◆ WHAT THE TASK REQUIRES
In the listing below, find the line with "are lists of [byte].", then repeat exactly every line from the top through that one.

◆ DATA LISTING

(** * RAGFlow administration scripts: a shallow embedding

    Two Python scripts are modelled here:

    - [sec_dev/user_admin_operation.py], class [UserAdmin]: password
      encryption, registration and token issuance over HTTP, and user
      inspection and deletion through the ORM;
    - [sec_dev/sdk_client.py], class [RAGFlowSDKClient]: construction and
      the paged methods of the wrapper around the SDK handle.

    Python [str] values are lists of Unicode code points, [bytes] values
    are lists of [byte].  Effects (HTTP, database, terminal, files,
    randomness) are threaded through an explicit world state; a Python
    exception is an explicit [Raise] outcome, and [try]/[except] is a
    combinator on computations.

    What the scripts call but do not define is part of the world: the
    HTTP server is a function from the requests seen so far and the
    request at hand to its answer; the database is four tables of rows,
    with faults that can be injected into any statement; the SDK is a
    function from the calls seen so far and the call at hand to its
    answer.  The libraries whose behaviour matters to the properties are
    written out: UTF-8, base64, and RSA encryption with PKCS#1 v1.5
    padding (RFC 8017). *)

From Stdlib Require Import String Ascii List NArith ZArith Bool Lia Zify.
From Stdlib Require Strings.Byte.
Import ListNotations.

Open Scope N_scope.
Set Warnings "-register-all".

(* ================================================================= *)
(** * Part I: definitions *)
(* ================================================================= *)

(** ** Text and bytes *)

Definition byte : Set := Init.Byte.byte.

(** A Python [str]: the sequence of its code points. *)
Definition pystr := list N.

(** A Python [bytes] object. *)
Definition pybytes := list byte.

Definition byte_of_N (n : N) : byte :=
  match Byte.of_N (n mod 256) with
  | Some b => b
  | None => Byte.x00
  end.

Fixpoint pystr_eqb (a b : pystr) : bool :=
  match a, b with
  | [], [] => true
  | x :: a', y :: b' => (x =? y) && pystr_eqb a' b'
  | _, _ => false
  end.

Module Utf8.

(** [c.encode('utf-8')] for one code point, strict error handler: lone
    surrogates (and values outside the code space, which no Python [str]
    holds) are refused. *)
Definition encode_char (c : N) : option pybytes :=
  if c <? 0x80 then Some [byte_of_N c]
  else if c <? 0x800 then
    Some [byte_of_N (0xC0 + c / 64); byte_of_N (0x80 + c mod 64)]
  else if (0xD800 <=? c) && (c <=? 0xDFFF) then None
  else if c <? 0x10000 then
    Some [byte_of_N (0xE0 + c / 4096);
          byte_of_N (0x80 + (c / 64) mod 64);
          byte_of_N (0x80 + c mod 64)]
  else if c <? 0x110000 then
    Some [byte_of_N (0xF0 + c / 262144);
          byte_of_N (0x80 + (c / 4096) mod 64);
          byte_of_N (0x80 + (c / 64) mod 64);
          byte_of_N (0x80 + c mod 64)]
  else None.

(** [s.encode('utf-8')]; [None] stands for [UnicodeEncodeError]. *)
Fixpoint encode (s : pystr) : option pybytes :=
  match s with
  | [] => Some []
  | c :: s' =>
      match encode_char c, encode s' with
      | Some bs, Some rest => Some (bs ++ rest)
      | _, _ => None
      end
  end.

Definition is_cont (n : N) : bool := (0x80 <=? n) && (n <? 0xC0).

(** [b.decode('utf-8')], strict: overlong forms, surrogates, stray
    continuation bytes and truncated sequences are refused ([None] stands
    for [UnicodeDecodeError]). *)
Fixpoint decode (bs : pybytes) : option pystr :=
  match bs with
  | [] => Some []
  | b0 :: r0 =>
      let n0 := Byte.to_N b0 in
      if n0 <? 0x80 then option_map (cons n0) (decode r0)
      else if n0 <? 0xC2 then None
      else if n0 <? 0xE0 then
        match r0 with
        | b1 :: r1 =>
            let n1 := Byte.to_N b1 in
            if is_cont n1
            then option_map (cons ((n0 - 0xC0) * 64 + (n1 - 0x80))) (decode r1)
            else None
        | _ => None
        end
      else if n0 <? 0xF0 then
        match r0 with
        | b1 :: b2 :: r2 =>
            let n1 := Byte.to_N b1 in
            let n2 := Byte.to_N b2 in
            let c := (n0 - 0xE0) * 4096 + (n1 - 0x80) * 64 + (n2 - 0x80) in
            if is_cont n1 && is_cont n2 && (0x800 <=? c)
               && negb ((0xD800 <=? c) && (c <=? 0xDFFF))
            then option_map (cons c) (decode r2)
            else None
        | _ => None
        end
      else if n0 <? 0xF5 then
        match r0 with
        | b1 :: b2 :: b3 :: r3 =>
            let n1 := Byte.to_N b1 in
            let n2 := Byte.to_N b2 in
            let n3 := Byte.to_N b3 in
            let c := (n0 - 0xF0) * 262144 + (n1 - 0x80) * 4096
                     + (n2 - 0x80) * 64 + (n3 - 0x80) in
            if is_cont n1 && is_cont n2 && is_cont n3
               && (0x10000 <=? c) && (c <? 0x110000)
            then option_map (cons c) (decode r3)
            else None
        | _ => None
        end
      else None
  end.

End Utf8.

(** A string literal of the source, as the [str] it denotes: the literal's
    bytes are read as UTF-8. *)
Definition u (s : string) : pystr :=
  match Utf8.decode (list_byte_of_string s) with
  | Some cs => cs
  | None => []
  end.

Module base64.

(** The standard alphabet, index to character. *)
Definition char_of (v : N) : byte :=
  if v <? 26 then byte_of_N (65 + v)
  else if v <? 52 then byte_of_N (97 + (v - 26))
  else if v <? 62 then byte_of_N (48 + (v - 52))
  else if v =? 62 then byte_of_N 43
  else byte_of_N 47.

(** The standard alphabet, character to index. *)
Definition value_of (b : byte) : option N :=
  let n := Byte.to_N b in
  if (65 <=? n) && (n <=? 90) then Some (n - 65)
  else if (97 <=? n) && (n <=? 122) then Some (n - 97 + 26)
  else if (48 <=? n) && (n <=? 57) then Some (n - 48 + 52)
  else if n =? 43 then Some 62
  else if n =? 47 then Some 63
  else None.

Definition pad : byte := byte_of_N 61.

Definition is_pad (b : byte) : bool := Byte.to_N b =? 61.

(** [base64.b64encode]: three bytes become four characters; a tail of one
    or two bytes is padded with [=]. *)
Fixpoint b64encode (bs : pybytes) : pybytes :=
  match bs with
  | [] => []
  | [a] =>
      let x := Byte.to_N a in
      [char_of (x / 4); char_of ((x mod 4) * 16); pad; pad]
  | [a; b] =>
      let x := Byte.to_N a in
      let y := Byte.to_N b in
      [char_of (x / 4); char_of ((x mod 4) * 16 + y / 16);
       char_of ((y mod 16) * 4); pad]
  | a :: b :: c :: rest =>
      let x := Byte.to_N a in
      let y := Byte.to_N b in
      let z := Byte.to_N c in
      char_of (x / 4) :: char_of ((x mod 4) * 16 + y / 16)
        :: char_of ((y mod 16) * 4 + z / 64) :: char_of (z mod 64)
        :: b64encode rest
  end.

(** [base64.b64decode] on canonical input: groups of four characters, with
    padding allowed in the last group only; [None] stands for
    [binascii.Error].  (Python's default mode also skips characters outside
    the alphabet; that leniency is not modelled.) *)
Fixpoint b64decode (cs : pybytes) : option pybytes :=
  match cs with
  | [] => Some []
  | c0 :: c1 :: c2 :: c3 :: rest =>
      match value_of c0, value_of c1 with
      | Some v0, Some v1 =>
          let b0 := byte_of_N (v0 * 4 + v1 / 16) in
          if is_pad c2 then
            if is_pad c3 then
              match rest with [] => Some [b0] | _ => None end
            else None
          else
            match value_of c2 with
            | Some v2 =>
                let b1 := byte_of_N ((v1 mod 16) * 16 + v2 / 4) in
                if is_pad c3 then
                  match rest with [] => Some [b0; b1] | _ => None end
                else
                  match value_of c3 with
                  | Some v3 =>
                      let b2 := byte_of_N ((v2 mod 4) * 64 + v3) in
                      option_map (fun r => b0 :: b1 :: b2 :: r) (b64decode rest)
                  | None => None
                  end
            | None => None
            end
      | _, _ => None
      end
  | _ => None
  end.

End base64.

Module PKCS1_v1_5.

(** An RSA public key: modulus and public exponent. *)
Record PublicKey := { pub_n : N; pub_e : N }.

(** An RSA private key: modulus and private exponent. *)
Record PrivateKey := { priv_n : N; priv_d : N }.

◆ RESULT OF THIS TASK
(** * RAGFlow administration scripts: a shallow embedding

    Two Python scripts are modelled here:

    - [sec_dev/user_admin_operation.py], class [UserAdmin]: password
      encryption, registration and token issuance over HTTP, and user
      inspection and deletion through the ORM;
    - [sec_dev/sdk_client.py], class [RAGFlowSDKClient]: construction and
      the paged methods of the wrapper around the SDK handle.

    Python [str] values are lists of Unicode code points, [bytes] values
    are lists of [byte].  Effects (HTTP, database, terminal, files,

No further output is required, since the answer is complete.